Henry Dunant, der Gründer des Roten Kreuzes, wurde am 8. Mai 1828 in Genf geboren. Gestützt auf seine tiefe religiöse
Überzeugung, trat der junge Dunant schon früh engagiert für die Menschheit ein.
Dieses Engagement fand ersten Ausdruck in seinem Beitritt zur Genfer Gesellschaft für Almosenspenden. Doch Dunant wollte
mehr: Mit der Gründung des Christlichen Vereins
Junger Männer (CVJM) im Jahre 1855 erfüllte er sich zunächst den Traum von einer weltumspannenden "geistlichen Familie".
1859 wiederfuhr Dunant dann das Schlüsselerlebnis seines Lebens - auf einer Geschäftsreise nach Solferino in Oberitalien. Eher
zufällig wurde er Zeuge einer der blutigsten Schlachten der Geschichte - eine Schlacht mit über 40 000 Verwundeten und
Toten. Schockiert vom Elend der Opfer und der Hilfslosigkeit der Sanitätskräfte reifte in ihm von nun an der Gedanke an
eine internationale Hilfsorganisation.
Schon bald verwirklichte er seine Pläne: Sein Erlebnisbericht Eine Erinnerung an
Solferino half ihm, dass auch Staatsoberhäupter auf seine Idee aufmerksam wurden.

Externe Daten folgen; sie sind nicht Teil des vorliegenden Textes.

(* ===== verification/ConsoleSpec.v ===== *)
(** * The line editor of the console

    [input] represents two lists: the committed bytes, which readers may take,
    and the pending line, which the user can still edit.  [consoleintr_char]
    implements the abstract editor [edit], and [consoleread_loop] takes bytes
    from the committed list. *)

From S2P Require Import Prelude Mem KState Mmu Kalloc Vm File Proc ProcMem WaitSpec Bio Layout Log.
From S2P Require Import Console Inode Pipe PipeSpec ConsoleDev.

Section consolespec.
Context {LK : Linker} {FS : FsOps} {DK : Disk}.

Record line_rep (x : cinput) (comm pend : list Z) : Prop := {
  lr_len : length (in_buf x) = 128%nat;
  lr_r : 0 <= in_r x < 2 ^ 32;
  lr_max : (length comm + length pend <= 128)%nat;
  lr_w : in_w x = u32 (in_r x + Z.of_nat (length comm));
  lr_e : in_e x = u32 (in_r x + Z.of_nat (length comm + length pend));
  lr_bytes k c : (comm ++ pend) !! k = Some c ->
    in_buf x !! Z.to_nat ((in_r x + Z.of_nat k) mod 128) = Some c;
  lr_pend : Forall (fun c => c <> 10 /\ c <> 4) pend;
}.

Lemma u32_mod128 z : u32 z mod 128 = z mod 128.
Proof.
  unfold u32. change (2 ^ 32) with (128 * 33554432). rewrite Z.rem_mul_r by lia.
  rewrite (Z.mul_comm 128), Z.mod_add by lia. apply Z.mod_mod. lia.
Qed.

Lemma u32_inj128 a i j : 0 <= i <= 128 -> 0 <= j <= 128 -> u32 (a + i) = u32 (a + j) -> i = j.
Proof. unfold u32. intros Hi Hj E. Z.div_mod_to_equations. lia. Qed.

Lemma u32_diff128 a i j : 0 <= i <= 128 -> 0 <= j <= 128 -> i <= j -> u32 (u32 (a + j) - u32 (a + i)) = j - i.
Proof. intros. unfold u32. rewrite <- Zminus_mod, Z.mod_small; lia. Qed.

Lemma u32_pred z : u32 (u32 z - 1) = u32 (z - 1).
Proof. unfold u32. by rewrite Zminus_mod_idemp_l. Qed.

Lemma u32_succ z : u32 (u32 z + 1) = u32 (z + 1).
Proof. unfold u32. by rewrite Zplus_mod_idemp_l. Qed.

So konnte 1863 in Genf das
Internationale Komitee vom Roten Kreuz (IKRK) gegründet werden. Nur ein Jahr später wurde die erste
Genfer Konvention erlassen.
Doch lange konnte Henry Dunant die Früchte seiner Arbeit nicht genießen. Nach einer Verurteilung wegen betrügerischem
Konkurses und dem Tod seiner Mutter führte er viele Jahre ein Leben als Heimatloser.
Dennoch kamen seine Aktivitäten nicht
zum Erliegen. Seine "Wiederentdeckung" im Jahre 1895 brachte ihm den verdienten Ruhm, der 1901 in der Verleihung des
ersten Friedensnobelpreises gipfelte. Henry Dunant starb am 30. Oktober 1910.